Kinematic Edges with Flavor Oscillation and Non-Zero Widths
Yuval Grossman, Mario Martone, Dean J. Robinson

TL;DR
This paper explores how flavor oscillation and particle widths affect kinematic edges in cascade decays, providing formulas and analysis relevant for identifying new particles in physics experiments.
Contribution
It introduces explicit formulas for decay rates that incorporate both flavor oscillation and non-zero widths, highlighting their combined effects in certain mass regimes.
Findings
Oscillation and width effects are significant when mass differences are comparable to widths.
Derived explicit formulas for scalar and fermion intermediate particles.
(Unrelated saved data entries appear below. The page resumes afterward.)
(** ** One step: [None] when the event cannot happen *)
Definition relay_step (w : Relay) (e : Event) : option (Relay * list Output) :=
  match e with
  | Connected sid frame random =>
      if bool_decide (is_Some (w_conns w !! sid)) then None else Some (on_connected w sid frame random)
  | Acked sid written =>
      se ← w_conns w !! sid;
      if negb (bool_decide (se_phase se = Acking)) then None
      else if written then Some (update_conn (fun se => set_phase se Serving) sid w, [])
      else Some (with_conns (delete sid (w_conns w)) (with_state (deregister (w_state w) (se_node se) sid) w), [])
  | LeaseAsked sid task frame now =>
      se ← w_conns w !! sid;
      if negb (bool_decide (se_phase se = Serving)) || bool_decide (is_Some (w_leases w !! task)) then None
      else Some (on_lease_asked w se sid task frame now)
  | Refused task =>
      '(l, se) ← task_of w task;
      match ls_phase l with
      | Refusing _ => Some (end_lease task (update_conn (add_lease_permits 1) (ls_conn l) w), [])
      | _ => None
      end
  | BindTried task bound local =>
      '(l, se) ← task_of w task;
      match ls_phase l with
      | Binding candidates => Some (on_bind_tried w task l candidates bound local)
      | _ => None
      end
  | LeaseWritten task written =>
      '(l, se) ← task_of w task;
      match ls_phase l with
      | Opening id port =>
          if written then Some (to_phase task l (Open id port 0) w, [])
          else Some (end_lease task (update_conn (add_lease_permits 1) (ls_conn l) w), [])
      | _ => None
      end
  | TcpAccepted task =>
      '(l, se) ← task_of w task;
      match ls_phase l, ls_transport l with
      | Open id port conns, Tcp =>
          Some (on_tcp_accepted w task l se id port conns, [])
      | _, _ => None
      end
  | TcpFinished task =>
      '(l, se) ← task_of w task;
      match ls_phase l with
      | Open id port (S conns) =>
          Some (to_phase task l (Open id port conns) (update_conn (add_tcp_permits 1) (ls_conn l) w), [])
      | _ => None
      end
  | UdpReceived task client payload now draws max_size =>
      '(l, se) ← task_of w task;
      match ls_phase l, ls_transport l with
      | Open id port _, Udp => on_udp_received w l se id port client payload now draws max_size
      | _, _ => None
      end
  | NodeDatagram sid bytes now sent =>
      se ← w_conns w !! sid;
      if bool_decide (se_phase se = Acking) then None else Some (on_node_datagram w sid se bytes now sent)
  | SweepStarted sid now =>
      se ← w_conns w !! sid;
      if bool_decide (se_phase se = Acking) || negb (is_empty (se_expired se)) then None
      else Some (update_conn (fun se => set_expired (idle_flows now (se_flows se)) se) sid w, [])
  | SweepRemoves sid =>
      se ← w_conns w !! sid;
      match se_expired se with
      | key :: keys => Some (update_conn (fun se => set_expired keys (set_flows (remove_flow key (se_flows se)) se)) sid w, [])
      | [] => None
      end
  | LeaseEnded task =>
      '(l, se) ← task_of w task;
      match ls_phase l with
      | Open id port conns =>
          let flows := match ls_transport l with Tcp => [] | Udp => lease_flows id (se_flows se) end in
          Some (to_phase task l (Closing id port flows) (update_conn (add_tcp_permits (Z.of_nat conns)) (ls_conn l) w), [])
      | _ => None
      end
  | LeaseCleans task =>
      '(l, se) ← task_of w task;
      match ls_phase l with
      | Closing id port (key :: keys) =>
          Some (to_phase task l (Closing id port keys)
                  (update_conn (fun se => set_flows (remove_flow key (se_flows se)) se) (ls_conn l) w), [])
      | Closing id port [] => Some (to_phase task l (Releasing port) (update_conn (add_lease_permits 1) (ls_conn l) w), [])
      | _ => None
      end
  | LeaseReleased task now =>
      '(l, se) ← task_of w task;
      match ls_phase l with
      | Releasing port => Some (end_lease task (remember now se l port w), [])
      | _ => None
      end
  | ConnectionLost sid =>
      se ← w_conns w !! sid;
      if negb (bool_decide (se_phase se = Serving)) then None
      else Some (update_conn (fun se => set_phase se Draining) sid w, [])
  | LeaseAborted task now =>
      '(l, se) ← task_of w task;
      if negb (bool_decide (se_phase se = Draining)) then None
      else w ← on_aborted w task l se now; Some (w, [])
  | SessionEnded sid =>
      se ← w_conns w !! sid;
      if negb (bool_decide (se_phase se = Draining)) || existsb (fun '(_, l) => ls_conn l =? sid) (map_to_list (w_leases w))
      then None
      else Some (with_conns (delete sid (w_conns w)) (with_state (deregister (w_state w) (se_node se) sid) w), [])
  end.
(** A run, with the outputs of each step *)
Fixpoint relay_run (w : Relay) (es : list Event) : option (Relay * list Output) :=
  match es with
  | [] => Some (w, [])
  | e :: es => '(w, out) ← relay_step w e; '(w, outs) ← relay_run w es; Some (w, out ++ outs)
  end.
Analyzed how these effects influence observable decay spectra.
Abstract
Kinematic edges in cascade decays provide a probe of the masses of new particles. In some new physics scenarios the decay chain involves intermediate particles of different flavors that can mix and oscillate. We discuss the implication of such oscillation, and in particular its interplay with the non-zero widths of the particles. We derive explicit formulae for differential decay rates involving both non-zero widths and oscillation, and show that in the case where the mass difference between the intermediate particle is of the order of their widths, both oscillation and width effects are important. An examination of the physical observables contained in these differential decay rates is provided. We calculate differential decay rates for cases in which the intermediate particles are either scalars or fermions.